Work to be completed: Which lines of the entries hold the string "substring"? Copy each one.

── Extracted information ──

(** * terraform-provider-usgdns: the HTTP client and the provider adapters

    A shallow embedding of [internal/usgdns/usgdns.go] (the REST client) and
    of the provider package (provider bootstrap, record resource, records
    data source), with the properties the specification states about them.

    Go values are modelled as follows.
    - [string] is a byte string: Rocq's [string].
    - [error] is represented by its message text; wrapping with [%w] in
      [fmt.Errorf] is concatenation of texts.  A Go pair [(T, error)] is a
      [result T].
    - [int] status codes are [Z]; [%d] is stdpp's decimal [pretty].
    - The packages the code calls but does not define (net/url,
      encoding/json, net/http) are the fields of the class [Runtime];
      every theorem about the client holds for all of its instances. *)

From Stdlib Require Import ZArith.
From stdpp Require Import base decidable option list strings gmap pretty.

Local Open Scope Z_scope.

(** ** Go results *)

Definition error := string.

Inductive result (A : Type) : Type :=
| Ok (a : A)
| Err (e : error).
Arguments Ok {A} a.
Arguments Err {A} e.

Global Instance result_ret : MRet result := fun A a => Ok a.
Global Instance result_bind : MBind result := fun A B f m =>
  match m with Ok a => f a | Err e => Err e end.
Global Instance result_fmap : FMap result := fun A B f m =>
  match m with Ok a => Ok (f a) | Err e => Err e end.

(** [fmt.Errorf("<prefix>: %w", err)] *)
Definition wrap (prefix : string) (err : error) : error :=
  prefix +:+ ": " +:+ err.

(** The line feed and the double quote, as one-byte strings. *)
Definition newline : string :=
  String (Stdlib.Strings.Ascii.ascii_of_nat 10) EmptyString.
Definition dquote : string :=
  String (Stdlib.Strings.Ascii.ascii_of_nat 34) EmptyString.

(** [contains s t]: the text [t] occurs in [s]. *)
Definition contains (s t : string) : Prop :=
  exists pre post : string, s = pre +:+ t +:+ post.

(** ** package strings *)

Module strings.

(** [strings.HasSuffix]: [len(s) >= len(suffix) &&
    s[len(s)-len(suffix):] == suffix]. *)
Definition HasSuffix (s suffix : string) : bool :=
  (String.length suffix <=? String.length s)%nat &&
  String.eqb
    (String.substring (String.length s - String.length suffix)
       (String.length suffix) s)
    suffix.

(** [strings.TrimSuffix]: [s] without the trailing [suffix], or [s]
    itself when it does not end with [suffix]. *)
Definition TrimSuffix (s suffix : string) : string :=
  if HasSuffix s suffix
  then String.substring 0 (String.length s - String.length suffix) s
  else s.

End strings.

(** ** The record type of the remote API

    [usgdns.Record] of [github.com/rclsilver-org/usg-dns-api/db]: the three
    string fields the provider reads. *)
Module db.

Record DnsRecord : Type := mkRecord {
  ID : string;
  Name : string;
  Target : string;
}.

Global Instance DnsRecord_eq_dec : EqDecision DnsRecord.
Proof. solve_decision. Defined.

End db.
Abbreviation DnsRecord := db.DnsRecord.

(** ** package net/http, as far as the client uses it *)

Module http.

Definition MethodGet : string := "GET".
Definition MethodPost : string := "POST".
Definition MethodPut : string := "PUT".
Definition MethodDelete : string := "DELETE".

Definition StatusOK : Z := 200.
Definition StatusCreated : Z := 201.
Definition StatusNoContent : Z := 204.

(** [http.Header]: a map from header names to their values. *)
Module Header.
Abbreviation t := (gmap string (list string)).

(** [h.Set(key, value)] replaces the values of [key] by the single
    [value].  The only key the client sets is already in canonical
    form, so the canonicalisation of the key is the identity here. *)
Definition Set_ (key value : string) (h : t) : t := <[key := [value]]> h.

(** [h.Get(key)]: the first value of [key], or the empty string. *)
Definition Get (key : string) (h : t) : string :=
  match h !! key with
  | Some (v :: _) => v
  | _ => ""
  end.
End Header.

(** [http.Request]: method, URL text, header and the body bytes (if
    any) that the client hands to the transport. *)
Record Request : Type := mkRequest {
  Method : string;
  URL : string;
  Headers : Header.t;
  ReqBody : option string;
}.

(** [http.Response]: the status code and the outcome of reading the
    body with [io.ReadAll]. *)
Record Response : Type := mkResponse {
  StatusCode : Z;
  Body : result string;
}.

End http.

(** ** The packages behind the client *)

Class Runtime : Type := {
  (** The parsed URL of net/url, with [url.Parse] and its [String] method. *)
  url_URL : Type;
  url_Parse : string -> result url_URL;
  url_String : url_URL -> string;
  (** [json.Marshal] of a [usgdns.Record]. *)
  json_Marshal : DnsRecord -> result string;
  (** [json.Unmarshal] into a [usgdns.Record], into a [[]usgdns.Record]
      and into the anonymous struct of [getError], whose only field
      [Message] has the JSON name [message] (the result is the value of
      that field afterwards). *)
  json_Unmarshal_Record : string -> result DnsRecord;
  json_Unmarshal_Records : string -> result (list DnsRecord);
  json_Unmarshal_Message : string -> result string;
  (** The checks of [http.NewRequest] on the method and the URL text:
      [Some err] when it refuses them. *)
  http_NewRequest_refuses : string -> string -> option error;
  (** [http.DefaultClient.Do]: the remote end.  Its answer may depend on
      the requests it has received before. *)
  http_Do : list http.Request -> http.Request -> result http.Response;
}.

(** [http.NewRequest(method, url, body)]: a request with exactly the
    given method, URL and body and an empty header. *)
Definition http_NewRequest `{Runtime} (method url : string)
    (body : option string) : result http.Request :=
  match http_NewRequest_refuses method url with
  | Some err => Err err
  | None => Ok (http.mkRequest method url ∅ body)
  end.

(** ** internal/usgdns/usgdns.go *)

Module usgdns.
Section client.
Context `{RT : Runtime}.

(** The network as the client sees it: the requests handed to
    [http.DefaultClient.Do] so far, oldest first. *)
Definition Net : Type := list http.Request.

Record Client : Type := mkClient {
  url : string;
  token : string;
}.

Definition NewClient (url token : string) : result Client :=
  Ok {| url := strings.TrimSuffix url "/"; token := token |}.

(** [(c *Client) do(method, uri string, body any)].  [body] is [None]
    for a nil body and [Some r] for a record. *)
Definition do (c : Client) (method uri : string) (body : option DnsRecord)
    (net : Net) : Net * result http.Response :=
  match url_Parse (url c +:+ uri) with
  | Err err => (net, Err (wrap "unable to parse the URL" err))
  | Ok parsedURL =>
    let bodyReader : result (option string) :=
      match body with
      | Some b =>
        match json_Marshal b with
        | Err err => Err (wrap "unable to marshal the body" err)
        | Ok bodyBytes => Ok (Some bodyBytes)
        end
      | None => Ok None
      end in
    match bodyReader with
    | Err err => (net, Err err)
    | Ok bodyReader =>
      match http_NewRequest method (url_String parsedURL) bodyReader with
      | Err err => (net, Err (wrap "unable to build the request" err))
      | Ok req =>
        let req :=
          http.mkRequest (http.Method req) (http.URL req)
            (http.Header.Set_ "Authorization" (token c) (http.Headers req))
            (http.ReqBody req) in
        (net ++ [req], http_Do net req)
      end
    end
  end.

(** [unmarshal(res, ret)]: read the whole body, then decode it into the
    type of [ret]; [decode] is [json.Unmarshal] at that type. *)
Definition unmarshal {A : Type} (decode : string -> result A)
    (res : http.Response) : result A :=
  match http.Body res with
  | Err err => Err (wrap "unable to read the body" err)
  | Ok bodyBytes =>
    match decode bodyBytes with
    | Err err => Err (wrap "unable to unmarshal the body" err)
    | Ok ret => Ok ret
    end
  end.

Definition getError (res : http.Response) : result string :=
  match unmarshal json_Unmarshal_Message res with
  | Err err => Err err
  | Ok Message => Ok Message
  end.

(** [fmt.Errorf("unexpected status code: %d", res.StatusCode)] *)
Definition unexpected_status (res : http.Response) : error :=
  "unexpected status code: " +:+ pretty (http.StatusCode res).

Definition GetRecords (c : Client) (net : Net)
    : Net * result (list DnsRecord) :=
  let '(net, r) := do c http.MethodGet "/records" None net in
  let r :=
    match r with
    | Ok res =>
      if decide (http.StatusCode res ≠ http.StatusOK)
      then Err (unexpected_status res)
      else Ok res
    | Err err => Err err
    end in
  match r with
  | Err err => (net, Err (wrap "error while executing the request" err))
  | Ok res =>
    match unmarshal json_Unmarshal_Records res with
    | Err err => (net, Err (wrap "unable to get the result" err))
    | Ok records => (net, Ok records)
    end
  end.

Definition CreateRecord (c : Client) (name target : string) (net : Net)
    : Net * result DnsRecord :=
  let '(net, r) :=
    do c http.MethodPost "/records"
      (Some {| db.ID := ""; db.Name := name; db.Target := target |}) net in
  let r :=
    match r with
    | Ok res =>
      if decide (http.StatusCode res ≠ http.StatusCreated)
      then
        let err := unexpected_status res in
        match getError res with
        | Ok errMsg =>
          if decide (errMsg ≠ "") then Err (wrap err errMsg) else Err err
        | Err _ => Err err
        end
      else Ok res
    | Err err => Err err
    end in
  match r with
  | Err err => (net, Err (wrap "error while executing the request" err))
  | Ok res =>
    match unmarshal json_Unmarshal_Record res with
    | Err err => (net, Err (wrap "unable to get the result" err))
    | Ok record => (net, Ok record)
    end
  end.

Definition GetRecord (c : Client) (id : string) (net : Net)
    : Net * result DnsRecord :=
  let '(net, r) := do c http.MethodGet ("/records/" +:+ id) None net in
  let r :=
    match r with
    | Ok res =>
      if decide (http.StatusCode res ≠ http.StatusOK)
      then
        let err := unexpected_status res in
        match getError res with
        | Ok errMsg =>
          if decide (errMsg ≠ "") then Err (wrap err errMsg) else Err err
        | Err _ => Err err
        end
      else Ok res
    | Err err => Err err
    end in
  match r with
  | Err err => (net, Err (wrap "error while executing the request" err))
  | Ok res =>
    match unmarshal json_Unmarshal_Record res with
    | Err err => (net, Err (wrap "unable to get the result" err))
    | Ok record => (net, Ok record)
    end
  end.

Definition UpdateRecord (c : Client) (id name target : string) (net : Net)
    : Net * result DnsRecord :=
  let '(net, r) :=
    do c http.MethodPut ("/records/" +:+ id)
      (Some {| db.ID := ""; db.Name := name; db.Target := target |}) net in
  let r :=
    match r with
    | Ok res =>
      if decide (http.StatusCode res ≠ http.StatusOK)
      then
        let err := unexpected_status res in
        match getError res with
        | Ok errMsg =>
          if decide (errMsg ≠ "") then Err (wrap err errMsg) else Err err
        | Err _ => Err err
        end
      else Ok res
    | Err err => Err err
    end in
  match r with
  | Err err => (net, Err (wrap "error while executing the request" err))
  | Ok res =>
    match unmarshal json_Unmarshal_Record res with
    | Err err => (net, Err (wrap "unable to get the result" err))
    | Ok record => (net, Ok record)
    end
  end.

───

Exercise result:
    (String.substring (String.length s - String.length suffix)
  then String.substring 0 (String.length s - String.length suffix) s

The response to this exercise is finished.